If the federal government won’t commit to fighting discrimination, we have other tools. Advocates and academics as well as state and local leaders have long relied on the Home Mortgage Disclosure Act, a 1975 law that requires mortgage lenders to disclose certain data about the loans they make and the ones they deny. Under current rules, lenders that fund 25 or fewer mortgage loans are not required to report HMDA data. So, for nearly all lenders, a reasonably tech-savvy investigator can determine if protected classes of loan applicants are getting market-rate mortgages or if Black applicants (or anyone else) are instead getting higher-interest loans. Such transparency can help protect against high-priced loans (and resulting foreclosures) and encourage better lender behavior.
As you read this, however, the Consumer Finance Protection Bureau is now proposing to raise the threshold to 50 or 100 loans. The bureau is also, cynically, asking for comments on if it should prescribe even higher annual thresholds of up to 500 loans, which would exempt 8 out of every 10 lenders from reporting HMDA data.

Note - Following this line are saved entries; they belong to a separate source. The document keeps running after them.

(** * Animatronic robot controller: servo scheduler, command mailboxes, emotion mode

    A shallow embedding of the ESP32 robot firmware and the properties of its
    request-to-actuation pipeline.  Two modules hold the firmware:

    - [Controller]: the full controller (the FastLED variant) with per-axis
      servo interpolation, single-slot command mailboxes, the deferred reset
      and the emotion-mode timeout.  The variant without the LED strip has the
      same text for [moveServoSafely], [updateServoPositions] and the handlers
      of /receive, /head and /head_position.
    - [Aug2a]: the simplified sketch (gesture/sketch_aug2a) with its one-slot
      task record.

    The OLED eyes, the LED strip, the serial log and the WiFi link are outputs
    outside the model.

    C [int] and [unsigned long] are 32 bits wide on the ESP32; they are modelled
    as [Z] with the wrap-around written out.  Readings of [millis()] and of
    [random()] are inputs of the functions that take them. *)

From Stdlib Require Import ZArith String Ascii List Bool Lia.
Import ListNotations.
Local Open Scope Z_scope.

(** ** Arduino core arithmetic *)

Module Arduino.

(** 32-bit two's complement [int]. *)
Definition int_of (z : Z) : Z := (z + 2147483648) mod 4294967296 - 2147483648.

(** 32-bit [unsigned long]. *)
Definition ulong_of (z : Z) : Z := z mod 4294967296.

Definition INT_MIN : Z := -2147483648.
Definition INT_MAX : Z := 2147483647.

(** [constrain(amt,low,high)]:
    ((amt)<(low)?(low):((amt)>(high)?(high):(amt))) *)
Definition constrain (amt low high : Z) : Z :=
  if amt <? low then low else if amt >? high then high else amt.

(** [min(a,b)]: ((a)<(b)?(a):(b)) and [max(a,b)]: ((a)>(b)?(a):(b)) *)
Definition min (a b : Z) : Z := if a <? b then a else b.
Definition max (a b : Z) : Z := if a >? b then a else b.

(** [abs(x)]: ((x)>0?(x):-(x)) on [int]. *)
Definition abs (x : Z) : Z := if x >? 0 then x else int_of (- x).

(** [map(x, in_min, in_max, out_min, out_max)] of the ESP32 Arduino core, on
    32-bit [long]: a zero input range returns -1, otherwise
    (x - in_min) * (out_max - out_min) / (in_max - in_min) + out_min
    with C division (truncation toward zero). *)
Definition map (x in_min in_max out_min out_max : Z) : Z :=
  let run := int_of (in_max - in_min) in
  if run =? 0 then -1
  else
    let rise := int_of (out_max - out_min) in
    let delta := int_of (x - in_min) in
    int_of (int_of (Z.quot (int_of (delta * rise)) run) + out_min).

(** [String::toLowerCase]: [tolower] on every character. *)
Definition tolower (c : ascii) : ascii :=
  let n := nat_of_ascii c in
  if (Nat.leb 65 n && Nat.leb n 90)%bool then ascii_of_nat (n + 32) else c.

Fixpoint toLowerCase (s : string) : string :=
  match s with
  | EmptyString => EmptyString
  | String c s' => String (tolower c) (toLowerCase s')
  end.

End Arduino.

(** ** The JSON transport interface (ArduinoJson)

    The handlers use a parsed document only through [containsKey] and the
    conversions [as<int>()] and [as<String>()]; a member is given by what these
    two conversions return for it. *)

Record JsonMember : Type := mkMember {
  asInt : Z;
  asString : string
}.

(** A parsed object: the members in document order. *)
Definition JsonDocument : Type := list (string * JsonMember).

Fixpoint member (key : string) (doc : JsonDocument) : option JsonMember :=
  match doc with
  | [] => None
  | (k, v) :: rest => if String.eqb k key then Some v else member key rest
  end.

Definition containsKey (doc : JsonDocument) (key : string) : bool :=
  match member key doc with Some _ => true | None => false end.

(** [doc[key].as<int>()]; a missing member converts to 0. *)
Definition as_int (doc : JsonDocument) (key : string) : Z :=
  match member key doc with Some m => asInt m | None => 0 end.

(** [doc[key].as<String>()]; a missing member converts to the text null. *)
Definition as_String (doc : JsonDocument) (key : string) : string :=
  match member key doc with Some m => asString m | None => "null"%string end.

(** Values of the JSON objects the handlers answer with. *)
Inductive JsonValue : Type :=
| JInt (z : Z)
| JStr (s : string)
| JBool (b : bool).

(** An HTTP response: status code and the members of the JSON body. *)
Record Response : Type := mkResponse {
  code : Z;
  body : list (string * JsonValue)
}.

(** ** The full controller *)

Module Controller.
Import Arduino.

Definition SERVO_STEP_SIZE : Z := 2.
Definition SERVO_MOVE_DELAY : Z := 25.
Definition BLINK_DURATION : Z := 150.
Definition EMOTION_MODE_DURATION : Z := 12000.

(** *** Global state *)

(** The state of one servo axis. *)
Record ServoState : Type := mkServoState {
  currentPos : Z;
  targetPos : Z;
  lastMoveTime : Z;
  moving : bool;
  minPos : Z;
  maxPos : Z;
  name : string
}.

(** The emotion state variables. *)
Record EmotionVars : Type := mkEmotionVars {
  current_emotion : string;
  current_sentiment : string;
  emotion_mode_active : bool;
  head_tracking_enabled : bool;
  emotion_mode_start : Z
}.

(** The pending request system: one slot per kind of command. *)
Record PendingVars : Type := mkPendingVars {
  pendingEmotion : bool;
  pendingEmotionValue : string;
  pendingHead : bool;
  pendingHeadNumber : Z;
  pendingHeadAngle : Z;
  pendingReset : bool;
  resetAcknowledged : bool;
  resetStartTime : Z
}.

(** The eye blinking system. *)
Record BlinkVars : Type := mkBlinkVars {
  lastBlinkTime : Z;
  nextBlinkInterval : Z;
  isBlinking : bool;
  blinkStartTime : Z;
  eyesOpen : bool
}.

(** The function-local statics of the person count control in
    [processPendingRequests] (its [lastMoveTime] is named [trackLastMoveTime]
    here, apart from the field of [ServoState]). *)
Record TrackVars : Type := mkTrackVars {
  trackLastMoveTime : Z;
  currentDirection : Z;
  movementSpeed : Z
}.

(** All of the state; [headServo], [leftArmServo] and [rightArmServo] hold the
    last angle written to each [Servo] object. *)
Record Robot : Type := mkRobot {
  emo : EmotionVars;
  pend : PendingVars;
  blinkv : BlinkVars;
  track : TrackVars;
  headState : ServoState;
  leftArmState : ServoState;
  rightArmState : ServoState;
  headServo : Z;
  leftArmServo : Z;
  rightArmServo : Z
}.

Definition set_emo (v : EmotionVars) (r : Robot) : Robot :=
  mkRobot v (pend r) (blinkv r) (track r) (headState r) (leftArmState r)
          (rightArmState r) (headServo r) (leftArmServo r) (rightArmServo r).
Definition set_pend (v : PendingVars) (r : Robot) : Robot :=
  mkRobot (emo r) v (blinkv r) (track r) (headState r) (leftArmState r)
          (rightArmState r) (headServo r) (leftArmServo r) (rightArmServo r).
Definition set_blinkv (v : BlinkVars) (r : Robot) : Robot :=
  mkRobot (emo r) (pend r) v (track r) (headState r) (leftArmState r)
          (rightArmState r) (headServo r) (leftArmServo r) (rightArmServo r).
Definition set_track (v : TrackVars) (r : Robot) : Robot :=
  mkRobot (emo r) (pend r) (blinkv r) v (headState r) (leftArmState r)
          (rightArmState r) (headServo r) (leftArmServo r) (rightArmServo r).
Definition set_headState (v : ServoState) (r : Robot) : Robot :=
  mkRobot (emo r) (pend r) (blinkv r) (track r) v (leftArmState r)
          (rightArmState r) (headServo r) (leftArmServo r) (rightArmServo r).
Definition set_leftArmState (v : ServoState) (r : Robot) : Robot :=
  mkRobot (emo r) (pend r) (blinkv r) (track r) (headState r) v
          (rightArmState r) (headServo r) (leftArmServo r) (rightArmServo r).
Definition set_rightArmState (v : ServoState) (r : Robot) : Robot :=
  mkRobot (emo r) (pend r) (blinkv r) (track r) (headState r) (leftArmState r)
          v (headServo r) (leftArmServo r) (rightArmServo r).
Definition set_headServo (v : Z) (r : Robot) : Robot :=
  mkRobot (emo r) (pend r) (blinkv r) (track r) (headState r) (leftArmState r)
          (rightArmState r) v (leftArmServo r) (rightArmServo r).
Definition set_leftArmServo (v : Z) (r : Robot) : Robot :=
  mkRobot (emo r) (pend r) (blinkv r) (track r) (headState r) (leftArmState r)
          (rightArmState r) (headServo r) v (rightArmServo r).
Definition set_rightArmServo (v : Z) (r : Robot) : Robot :=
  mkRobot (emo r) (pend r) (blinkv r) (track r) (headState r) (leftArmState r)
          (rightArmState r) (headServo r) (leftArmServo r) v.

If adopted, the Bureau’s action would render HMDA meaningless.
So if the federal government becomes uninterested in enforcing fair housing laws – and if the data for the rest us to do so are no longer available – there will at least be mortgage lenders and loan products that have traditionally served first-time homeowners, borrowers of color and low- and moderate income homebuyers. However, this isn’t necessarily true if certain parts of the Administration’s September 2019 proposal to reposition the Federal Housing Administration are adopted.

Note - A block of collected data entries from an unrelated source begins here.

(** The filesystem's writeback operations: [map_blocks] is given the
    writepage context and a file offset and returns its status with the
    extent it leaves in [wpc->iomap]; [prepare_ioend] and [discard_page]
    are optional. *)
Variable map_blocks : iomap_writepage_ctx -> Z -> Z * iomap.
Variable prepare_ioend : option (ioend_state -> Z -> Z).
Variable discard_page : bool.

(** [iomap_submit_ioend]: the value returned, the mapping and what
    becomes of the ioend.  When the submission fails, [bio_endio] on the
    open request runs the completion handler at once, as the source says:
    [iomap_writepage_end_bio] calls [iomap_finish_ioend] on the ioend, which
    ends the writeback of the regions of its payload in the folios of the
    file and calls [mapping_set_error] on the mapping.  The handler is
    given [blk_status_to_errno] of [errno_to_blk_status] of the error; it
    only tests its argument against zero, and the status of a non-zero
    error is not zero. *)
Definition iomap_submit_ioend
    (mapping : address_space) (e : ioend_state) (error : Z)
  : Z * address_space * list wb_event :=
  let error :=
    match prepare_ioend with
    | Some hook => s32 (hook e error)
    | None => error
    end in
  if negb (error =? 0) then
    let (bios, quiet) := ioend_payload e in
    let '(pc, ev, _) := iomap_finish_ioend (i_pages mapping) bios quiet error in
    (error, mapping_set_errors (mapping_with_pages mapping pc) ev,
     [WbFail e error])
  else (0, mapping, [WbSubmit e]).
(** * Tensorforce: Gaussian distribution and policy-gradient agent

    A shallow embedding of

    - [tensorforce/core/distributions/gaussian.py] (class [Gaussian]) and
    - [tensorforce/rl_agents/pg_agent.py] (class [PGAgent]),

    with the properties of their specification stated and proved over it.

    Floating-point tensors are idealised: in [Gaussian] a tensor is the list
    of its elements in row-major order, each element a real number, and the
    elementwise TensorFlow operations are the corresponding operations on
    reals.  In [PGAgent] the numbers are only stored, stacked and compared,
    so rationals are used and everything computes. *)

From Stdlib Require Import List ZArith QArith Reals Lra Lia String Bool.
Import ListNotations.

(** ** Python results: a value or a raised exception *)

Inductive exn : Type :=
| TensorforceError_value
    (name : option string) (argument : string) (value : list Z) (hint : string)
| AssertionError
| AttributeError (attribute : string)
| IndexError
| ValueError (message : string)
| TypeError (message : string).

Inductive result (A : Type) : Type :=
| Ok (a : A)
| Raise (e : exn).

Arguments Ok {A} a.
Arguments Raise {A} e.

Definition bind {A B : Type} (r : result A) (k : A -> result B) : result B :=
  match r with
  | Ok a => k a
  | Raise e => Raise e
  end.

Notation "x <- r ;; k" := (bind r (fun x => k))
  (at level 61, r at next level, right associativity).

(** Python's [==] on tuples of integers. *)
Fixpoint tuple_eqb (s t : list Z) : bool :=
  match s, t with
  | [], [] => true
  | x :: s', y :: t' => Z.eqb x y && tuple_eqb s' t'
  | _, _ => false
  end.

(** * The Gaussian distribution *)

Module Gaussian.

Open Scope R_scope.
Open Scope string_scope.

(** A tensor: its elements in row-major order. *)
Definition tensor := list R.

(** [TensorSpec]: the fields of a specification that the class reads.  The
    bounds are scalars, broadcast over the action. *)
Record TensorSpec : Type := {
  type : string;
  shape : list Z;
  min_value : option R;
  max_value : option R
}.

Over the course of decades, the FHA has consistently and effectively provided lending programs to serve those very populations. Like housing finance itself, the proposal is complicated. In a nutshell, for now, the FHA guarantees any qualified loan from an approved lender for a flat fee. This “level pricing” allows lower-risk borrowers to subsidize those borrowers deemed higher risk. This approach has largely worked, and today’s FHA portfolio is low risk by historical measures and serves a diverse customer base. The new proposal, however, would eliminate the flat fee which would discourage lending to large segments of LMI, Black and Latino borrowers and first-time buyers. It could even force some lenders out of business. There are certainly aspects of the FHA that need reform. Its information technology, for example, is dated. The Administration’s proposal, however, is not reform. As with the targeting of the Fair Housing Act and HMDA, the proposed changes to FHA will weaken opportunities and access to the wealth-building potential of homeownership. That should not be the policy of any White House.